**WHAT TO DO:** Could you copy, word for word, only the lines from the one containing "Definition EINVAL : Z := 22." through the last line of the records below, both included?

INPUT Block Start

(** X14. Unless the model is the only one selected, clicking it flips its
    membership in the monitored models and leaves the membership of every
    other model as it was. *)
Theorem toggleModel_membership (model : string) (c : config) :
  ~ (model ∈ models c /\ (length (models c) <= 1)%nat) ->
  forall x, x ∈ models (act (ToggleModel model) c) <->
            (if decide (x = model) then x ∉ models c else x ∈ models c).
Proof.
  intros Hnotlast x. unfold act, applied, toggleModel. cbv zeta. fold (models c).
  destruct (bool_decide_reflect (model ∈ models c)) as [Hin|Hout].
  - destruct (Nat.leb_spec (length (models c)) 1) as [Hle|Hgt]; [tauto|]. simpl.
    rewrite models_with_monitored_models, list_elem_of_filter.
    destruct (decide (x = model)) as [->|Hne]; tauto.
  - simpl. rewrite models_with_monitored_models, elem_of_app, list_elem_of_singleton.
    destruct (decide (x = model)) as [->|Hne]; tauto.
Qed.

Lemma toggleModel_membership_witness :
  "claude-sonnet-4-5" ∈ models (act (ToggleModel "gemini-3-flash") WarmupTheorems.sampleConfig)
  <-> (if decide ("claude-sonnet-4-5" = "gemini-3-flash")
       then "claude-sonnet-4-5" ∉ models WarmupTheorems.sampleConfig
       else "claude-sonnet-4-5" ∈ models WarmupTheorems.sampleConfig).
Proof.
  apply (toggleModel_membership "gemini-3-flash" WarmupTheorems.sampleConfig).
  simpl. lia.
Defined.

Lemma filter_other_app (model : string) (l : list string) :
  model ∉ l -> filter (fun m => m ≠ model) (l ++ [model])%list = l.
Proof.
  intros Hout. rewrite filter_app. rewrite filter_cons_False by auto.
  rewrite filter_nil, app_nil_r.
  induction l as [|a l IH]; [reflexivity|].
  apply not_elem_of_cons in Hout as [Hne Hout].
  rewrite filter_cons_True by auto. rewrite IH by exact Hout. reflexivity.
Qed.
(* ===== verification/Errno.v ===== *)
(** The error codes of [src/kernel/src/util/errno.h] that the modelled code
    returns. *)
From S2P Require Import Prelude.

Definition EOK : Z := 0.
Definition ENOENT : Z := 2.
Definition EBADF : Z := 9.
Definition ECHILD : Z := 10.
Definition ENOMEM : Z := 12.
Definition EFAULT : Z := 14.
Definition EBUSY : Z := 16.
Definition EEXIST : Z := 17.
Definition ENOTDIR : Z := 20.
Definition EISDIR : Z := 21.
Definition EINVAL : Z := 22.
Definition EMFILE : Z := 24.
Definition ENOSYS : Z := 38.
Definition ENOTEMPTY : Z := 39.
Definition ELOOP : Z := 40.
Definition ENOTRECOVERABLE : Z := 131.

INPUT Block End

**EXERCISE ANSWER:**
Definition EINVAL : Z := 22.
Definition EMFILE : Z := 24.
Definition ENOSYS : Z := 38.
Definition ENOTEMPTY : Z := 39.
Definition ELOOP : Z := 40.
Definition ENOTRECOVERABLE : Z := 131.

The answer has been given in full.